What is required | Retype, word for word, every line of the records below starting at the one that contains "agent_card_key : Fingerprint;" and ending at the one that contains "refine (wire_inj (fun p => (p_issuer"; include both of those lines and nothing more.

Collection entries
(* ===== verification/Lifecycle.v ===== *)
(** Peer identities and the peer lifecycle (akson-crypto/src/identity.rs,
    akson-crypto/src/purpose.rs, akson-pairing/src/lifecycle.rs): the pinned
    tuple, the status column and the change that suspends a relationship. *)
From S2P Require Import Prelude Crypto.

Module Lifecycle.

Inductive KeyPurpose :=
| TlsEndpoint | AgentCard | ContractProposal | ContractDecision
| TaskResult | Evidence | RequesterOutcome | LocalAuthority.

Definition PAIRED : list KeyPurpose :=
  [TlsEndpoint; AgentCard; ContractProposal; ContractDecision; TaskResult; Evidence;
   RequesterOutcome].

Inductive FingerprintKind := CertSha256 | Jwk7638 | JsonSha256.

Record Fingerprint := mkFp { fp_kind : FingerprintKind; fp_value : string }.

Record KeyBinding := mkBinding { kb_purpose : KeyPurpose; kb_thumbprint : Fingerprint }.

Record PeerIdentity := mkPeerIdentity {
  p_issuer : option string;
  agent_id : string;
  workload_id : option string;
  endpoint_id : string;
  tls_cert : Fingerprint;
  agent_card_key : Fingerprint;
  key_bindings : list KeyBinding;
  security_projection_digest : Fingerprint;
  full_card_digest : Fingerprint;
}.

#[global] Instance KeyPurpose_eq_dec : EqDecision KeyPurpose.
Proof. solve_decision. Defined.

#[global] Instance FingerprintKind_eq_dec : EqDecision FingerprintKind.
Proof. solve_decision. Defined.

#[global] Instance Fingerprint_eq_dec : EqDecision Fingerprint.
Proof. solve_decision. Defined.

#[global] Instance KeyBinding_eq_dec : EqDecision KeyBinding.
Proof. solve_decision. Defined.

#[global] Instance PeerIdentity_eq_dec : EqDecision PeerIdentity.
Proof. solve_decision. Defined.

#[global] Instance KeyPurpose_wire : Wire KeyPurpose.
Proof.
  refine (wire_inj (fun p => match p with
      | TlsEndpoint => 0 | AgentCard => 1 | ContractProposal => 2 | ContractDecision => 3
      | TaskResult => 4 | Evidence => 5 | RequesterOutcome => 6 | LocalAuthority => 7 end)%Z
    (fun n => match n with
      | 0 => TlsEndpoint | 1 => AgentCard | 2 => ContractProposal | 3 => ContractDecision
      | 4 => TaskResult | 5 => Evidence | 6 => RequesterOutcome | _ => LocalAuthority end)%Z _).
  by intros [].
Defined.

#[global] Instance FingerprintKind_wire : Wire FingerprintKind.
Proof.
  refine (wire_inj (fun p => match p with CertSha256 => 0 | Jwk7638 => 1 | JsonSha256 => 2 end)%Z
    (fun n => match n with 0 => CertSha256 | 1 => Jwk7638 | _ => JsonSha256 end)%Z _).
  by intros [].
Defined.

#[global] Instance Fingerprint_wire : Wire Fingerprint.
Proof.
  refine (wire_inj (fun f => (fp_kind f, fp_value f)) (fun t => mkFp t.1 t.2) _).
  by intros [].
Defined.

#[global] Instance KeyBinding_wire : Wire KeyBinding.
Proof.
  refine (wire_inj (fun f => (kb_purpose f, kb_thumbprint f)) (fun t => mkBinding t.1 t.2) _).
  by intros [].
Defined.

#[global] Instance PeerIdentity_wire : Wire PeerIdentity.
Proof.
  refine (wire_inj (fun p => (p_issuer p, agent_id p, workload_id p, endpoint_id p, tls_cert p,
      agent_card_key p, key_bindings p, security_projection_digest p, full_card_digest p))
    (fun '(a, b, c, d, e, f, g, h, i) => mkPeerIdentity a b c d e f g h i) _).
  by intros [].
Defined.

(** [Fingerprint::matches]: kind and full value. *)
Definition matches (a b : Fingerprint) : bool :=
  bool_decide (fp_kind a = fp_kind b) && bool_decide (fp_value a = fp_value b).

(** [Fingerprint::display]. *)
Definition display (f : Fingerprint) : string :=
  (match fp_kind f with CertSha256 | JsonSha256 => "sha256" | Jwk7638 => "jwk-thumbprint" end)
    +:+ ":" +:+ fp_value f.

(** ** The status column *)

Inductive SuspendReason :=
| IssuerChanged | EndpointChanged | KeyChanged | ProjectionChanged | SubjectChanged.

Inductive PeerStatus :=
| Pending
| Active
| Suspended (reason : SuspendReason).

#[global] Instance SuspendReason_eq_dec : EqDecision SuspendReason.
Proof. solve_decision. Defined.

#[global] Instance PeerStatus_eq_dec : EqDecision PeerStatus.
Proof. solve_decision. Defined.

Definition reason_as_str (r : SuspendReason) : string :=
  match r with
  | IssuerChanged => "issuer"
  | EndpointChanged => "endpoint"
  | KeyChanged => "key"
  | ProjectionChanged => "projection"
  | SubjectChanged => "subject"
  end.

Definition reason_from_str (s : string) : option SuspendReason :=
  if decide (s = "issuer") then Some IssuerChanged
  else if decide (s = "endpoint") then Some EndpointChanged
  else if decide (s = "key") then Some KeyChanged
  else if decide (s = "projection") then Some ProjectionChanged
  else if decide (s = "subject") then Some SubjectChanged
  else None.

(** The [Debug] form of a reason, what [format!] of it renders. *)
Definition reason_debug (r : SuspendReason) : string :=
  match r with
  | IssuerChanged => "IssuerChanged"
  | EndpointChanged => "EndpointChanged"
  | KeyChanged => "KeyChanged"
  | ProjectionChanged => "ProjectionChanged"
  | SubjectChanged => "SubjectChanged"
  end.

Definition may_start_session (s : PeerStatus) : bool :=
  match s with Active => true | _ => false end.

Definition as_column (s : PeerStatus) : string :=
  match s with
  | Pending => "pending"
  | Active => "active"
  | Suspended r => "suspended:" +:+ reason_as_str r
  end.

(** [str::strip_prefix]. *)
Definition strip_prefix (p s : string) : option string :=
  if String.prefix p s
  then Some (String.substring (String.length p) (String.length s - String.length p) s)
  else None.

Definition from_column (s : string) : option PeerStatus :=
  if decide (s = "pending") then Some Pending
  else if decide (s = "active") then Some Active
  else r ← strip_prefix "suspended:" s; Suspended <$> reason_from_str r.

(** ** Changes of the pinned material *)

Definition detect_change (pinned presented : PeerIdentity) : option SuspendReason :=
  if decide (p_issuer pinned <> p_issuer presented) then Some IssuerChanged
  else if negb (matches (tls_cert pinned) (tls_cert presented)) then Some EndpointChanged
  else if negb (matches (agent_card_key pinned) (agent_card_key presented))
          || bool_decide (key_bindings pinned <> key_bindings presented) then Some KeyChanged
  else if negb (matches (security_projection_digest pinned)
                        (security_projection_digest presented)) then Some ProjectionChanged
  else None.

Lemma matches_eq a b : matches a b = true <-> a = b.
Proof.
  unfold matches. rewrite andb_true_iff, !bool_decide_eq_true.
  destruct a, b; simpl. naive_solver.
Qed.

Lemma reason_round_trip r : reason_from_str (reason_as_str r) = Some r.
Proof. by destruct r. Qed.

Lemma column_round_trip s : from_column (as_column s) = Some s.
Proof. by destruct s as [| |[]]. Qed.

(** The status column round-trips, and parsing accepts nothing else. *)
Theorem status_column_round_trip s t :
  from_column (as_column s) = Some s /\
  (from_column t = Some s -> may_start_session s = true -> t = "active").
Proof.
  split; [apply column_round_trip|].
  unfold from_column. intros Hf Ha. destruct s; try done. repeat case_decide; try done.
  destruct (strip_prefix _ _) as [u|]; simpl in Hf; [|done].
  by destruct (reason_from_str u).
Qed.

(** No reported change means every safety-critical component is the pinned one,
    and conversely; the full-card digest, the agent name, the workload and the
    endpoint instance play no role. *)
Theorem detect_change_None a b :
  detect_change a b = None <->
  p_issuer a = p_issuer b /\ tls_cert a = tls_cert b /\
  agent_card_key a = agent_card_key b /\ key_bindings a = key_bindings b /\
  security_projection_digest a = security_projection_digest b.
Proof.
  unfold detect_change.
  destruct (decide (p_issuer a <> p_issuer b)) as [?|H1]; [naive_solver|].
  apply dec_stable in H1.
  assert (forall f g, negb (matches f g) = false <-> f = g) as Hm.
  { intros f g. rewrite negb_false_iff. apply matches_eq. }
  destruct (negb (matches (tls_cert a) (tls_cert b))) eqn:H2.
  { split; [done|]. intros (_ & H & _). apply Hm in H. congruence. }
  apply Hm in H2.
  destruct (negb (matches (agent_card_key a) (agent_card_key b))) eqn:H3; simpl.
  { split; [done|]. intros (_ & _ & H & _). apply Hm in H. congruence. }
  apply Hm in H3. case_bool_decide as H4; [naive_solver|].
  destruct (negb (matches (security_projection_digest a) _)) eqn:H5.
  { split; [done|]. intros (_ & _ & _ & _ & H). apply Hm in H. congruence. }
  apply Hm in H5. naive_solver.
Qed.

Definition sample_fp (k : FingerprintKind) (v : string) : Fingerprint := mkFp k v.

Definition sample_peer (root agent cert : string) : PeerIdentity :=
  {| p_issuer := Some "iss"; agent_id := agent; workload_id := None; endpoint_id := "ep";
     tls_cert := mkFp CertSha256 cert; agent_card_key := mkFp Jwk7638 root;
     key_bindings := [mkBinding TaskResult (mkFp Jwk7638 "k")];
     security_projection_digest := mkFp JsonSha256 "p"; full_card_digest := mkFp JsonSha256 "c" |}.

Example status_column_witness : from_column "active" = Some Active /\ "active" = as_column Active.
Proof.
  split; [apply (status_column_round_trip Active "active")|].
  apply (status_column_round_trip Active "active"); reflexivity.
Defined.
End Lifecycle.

Output below |
  agent_card_key : Fingerprint;
  key_bindings : list KeyBinding;
  security_projection_digest : Fingerprint;
  full_card_digest : Fingerprint;
}.

#[global] Instance KeyPurpose_eq_dec : EqDecision KeyPurpose.
Proof. solve_decision. Defined.

#[global] Instance FingerprintKind_eq_dec : EqDecision FingerprintKind.
Proof. solve_decision. Defined.

#[global] Instance Fingerprint_eq_dec : EqDecision Fingerprint.
Proof. solve_decision. Defined.

#[global] Instance KeyBinding_eq_dec : EqDecision KeyBinding.
Proof. solve_decision. Defined.

#[global] Instance PeerIdentity_eq_dec : EqDecision PeerIdentity.
Proof. solve_decision. Defined.

#[global] Instance KeyPurpose_wire : Wire KeyPurpose.
Proof.
  refine (wire_inj (fun p => match p with
      | TlsEndpoint => 0 | AgentCard => 1 | ContractProposal => 2 | ContractDecision => 3
      | TaskResult => 4 | Evidence => 5 | RequesterOutcome => 6 | LocalAuthority => 7 end)%Z
    (fun n => match n with
      | 0 => TlsEndpoint | 1 => AgentCard | 2 => ContractProposal | 3 => ContractDecision
      | 4 => TaskResult | 5 => Evidence | 6 => RequesterOutcome | _ => LocalAuthority end)%Z _).
  by intros [].
Defined.

#[global] Instance FingerprintKind_wire : Wire FingerprintKind.
Proof.
  refine (wire_inj (fun p => match p with CertSha256 => 0 | Jwk7638 => 1 | JsonSha256 => 2 end)%Z
    (fun n => match n with 0 => CertSha256 | 1 => Jwk7638 | _ => JsonSha256 end)%Z _).
  by intros [].
Defined.

#[global] Instance Fingerprint_wire : Wire Fingerprint.
Proof.
  refine (wire_inj (fun f => (fp_kind f, fp_value f)) (fun t => mkFp t.1 t.2) _).
  by intros [].
Defined.

#[global] Instance KeyBinding_wire : Wire KeyBinding.
Proof.
  refine (wire_inj (fun f => (kb_purpose f, kb_thumbprint f)) (fun t => mkBinding t.1 t.2) _).
  by intros [].
Defined.

#[global] Instance PeerIdentity_wire : Wire PeerIdentity.
Proof.
  refine (wire_inj (fun p => (p_issuer p, agent_id p, workload_id p, endpoint_id p, tls_cert p,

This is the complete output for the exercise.